Light Maps

Fyrox supports light maps for static lighting, that allows you to pre-compute the lighting, store it into a texture and use this texture for rendering. This makes lighting very fast to render, but requires additional pre-processing step and slightly increases memory usage. Light maps are very useful for static lights and static level geometry; they do not work with dynamic objects and lights. Light maps could be used on mobile devices, to significantly increase performance. This is how "baked" light looks like:

example light map

This is light map for one of the curtains in the scene on screenshot below. As you can see, there are quite a lot of parts on this texture, this is because the engine generates second texture coordinates for the light map, and sometimes it cannot generate one big chunk, and it has to add seams. Despite the look of it, the light map is actually tightly packed, it contains a lot of black pixels because the ambient color is black and not all pixels on it are actually lit.

How to generate

There are two major ways of generating a light map: from the editor and from code. Usually, using the editor is preferable, because you can immediately see the results. Code-based approach could be used if you're making your own tool for light maps.

From editor

You can generate a light map from the editor in just a few clicks, go to View -> Light Panel and the Light Panel should open:

lightmap

There's not many settings in this window, but all of them are very important. At first, choose a folder in which the editor will store the generated light map by clicking ... button. The last two parameters are the following:

  • Texels per unit - it defines 'pixels density' per unit of area (square meters). The more the value, the more detailed the produced light map will be and vice versa. This value directly affects performance in quadratic manner, which means that if you change it from 32 to 64, the time needed to generate the light map won't double, but it will be 4 times more. Default value is 64 which is a good balance between quality and generation speed.
  • Spacing - relative spacing between UV elements generated by the built-in UV mapper. The more the value, the more the distance between the UV elements will be. This parameter is used to prevent seams from occurring, when rendering meshes with bilinear filtration. Default value is 0.005, which is a good balance between size of the light maps and their quality (lack of seams).

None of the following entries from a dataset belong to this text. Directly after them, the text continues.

Definition sane (shape : list Z) : Prop := Forall (fun d => 0 < d) shape /\ zprod shape < two63.

Lemma strides_of_spec shape :
  Forall (fun d => 0 <= d) shape ->
  match strides_of shape with
  | Ok ss => ss = cstrides shape
  | Err _ => ~ sane shape
  | Panic => False
  end.
Proof.
  induction 1 as [|d shape Hd Hs IH]; [done|]. cbn [strides_of].
  assert (sane (d :: shape) -> sane shape) as Hsane.
  { unfold sane. cbn. intros [[Hd0 Hp]%Forall_cons Hlt]. split; [done|].
    pose proof (zprod_pos _ Hp). nia. }
  destruct (strides_of shape) as [ss| |]; [|by intros ?%Hsane|done]. subst ss. cbn [mbind result_bind].
  destruct shape as [|d' shape]; [done|]. cbn [cstrides].
  destruct (checked_mul _ _) as [s|] eqn:Hc; cbn [ok_or mbind result_bind].
  - apply checked_mul_some in Hc as [-> _]. f_equal. cbn. lia.
  - intros Hsn%Hsane. destruct Hsn as [_ Hlt]. unfold checked_mul in Hc. case_decide; [done|]. cbn in *. lia.
Qed.

Lemma length_cstrides shape : length (cstrides shape) = length shape.
Proof. induction shape; cbn; auto. Qed.

(** One free axis: what it adds to the base, and the dimension it makes. *)
Lemma range_offsets start len step s :
  (fun i => i * s) <$> positions (Range start len step) =
  Z.add (start * s) <$> ((fun k => k * (step * s)) <$> seqZ 0 len).
Proof.
  cbn [positions]. rewrite <- !list_fmap_compose. apply list_fmap_ext. intros; cbn; lia.
Qed.

(** No axis selects nothing. *)
Definition nonempty_axes (fs : list (AxisSel * bool)) : Prop :=
  Forall (fun f => AxisSel.len f.1 <> 0) fs.

Section FreeAxes.
Context (ha : bool) (group : option Advanced).

(** The dims a walk over [fs] adds: an equation between sums, whatever comes
    before; [n] is where the group's dimension would go. *)
Definition adds (ss : list Z) (fs : list (AxisSel * bool)) (new : list Dim) (c : Z) : Prop :=
  nonempty_axes fs -> forall b pre, sums b (pre ++ free_dims ss fs) = sums (b + c) (pre ++ (offs <$> new)).
Definition adds_at (ss : list Z) (fs : list (AxisSel * bool)) (new : list Dim) (c : Z) (n : nat) : Prop :=
  nonempty_axes fs -> forall b pre G, sums b (pre ++ group_dims G ss fs) =
    sums (b + c) (pre ++ (offs <$> take n new) ++ G :: (offs <$> drop n new)).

Usually the default values are fine for most cases, but you can tweak them and compare the results. Now you can click the Generate Light Map button and wait until the light map is fully generated.

lightmap generation

You can cancel the generation at any time, however in some cases there might be a small delay between cancel request and the actual generation cancellation. When the generation is done, you should immediately see the result:

generated lightmap

Now if you save the scene, it will remember the generated light map and will load it automatically for you.

From code

The following example creates a simple scene and generates a light map for it, which is then saved to disk:

#![allow(unused)]
fn main() {
fn generate_lightmap() {
    // Create a test scene first.
    let mut scene = Scene::new();

    let data = SurfaceData::make_cone(
        16,
        1.0,
        1.0,
        &Matrix4::new_nonuniform_scaling(&Vector3::new(1.0, 1.1, 1.0)),
    );

    MeshBuilder::new(BaseBuilder::new())
        .with_surfaces(vec![SurfaceBuilder::new(SurfaceResource::new_ok(
            ResourceKind::Embedded,
            data,
        ))
        .build()])
        .build(&mut scene.graph);

    PointLightBuilder::new(BaseLightBuilder::new(
        BaseBuilder::new().with_local_transform(
            TransformBuilder::new()
                .with_local_position(Vector3::new(0.0, 2.0, 0.0))
                .build(),
        ),
    ))
    .with_radius(4.0)
    .build(&mut scene.graph);

    // Prepare the data for generation using the scene.
    let data =
        LightmapInputData::from_scene(&scene, |_, _| true, Default::default(), Default::default())
            .unwrap();

    // Generate the lightmap.
    let lightmap = Lightmap::new(data, 64, 0.005, Default::default(), Default::default()).unwrap();

    // Save each texture to disk.
    let mut counter = 0;
    for entry_set in lightmap.map.values() {
        for entry in entry_set {
            let mut data = entry.texture.as_ref().unwrap().data_ref();
            data.save(Path::new(&format!("{}.png", counter))).unwrap();
            counter += 1;
        }
    }
}
}

Using the lightmap

You can ignore this section if you're generated a light map in the editor, because your scene already contains all required connections to the generated light map, and it will be loaded automatically with the scene. However, if you need to change the light maps on the fly, you can use the following code:

#![allow(unused)]
fn main() {
fn change_light_map(scene: &mut Scene, resource_manager: ResourceManager) {
    let light_map = fyrox::core::futures::executor::block_on(Lightmap::load(
        "a/path/to/lightmap.lmp",
        resource_manager,
    ))
    .unwrap();

    scene.graph.set_lightmap(light_map).unwrap();
}
}

Limitations

Fyrox uses CPU light map generator, which means that it is quite slow. Light sources that were baked into a light map will also light up any surface with light map on - this essentially means double lighting. To fix that you need to disable light sources that were baked into the light map explicitly.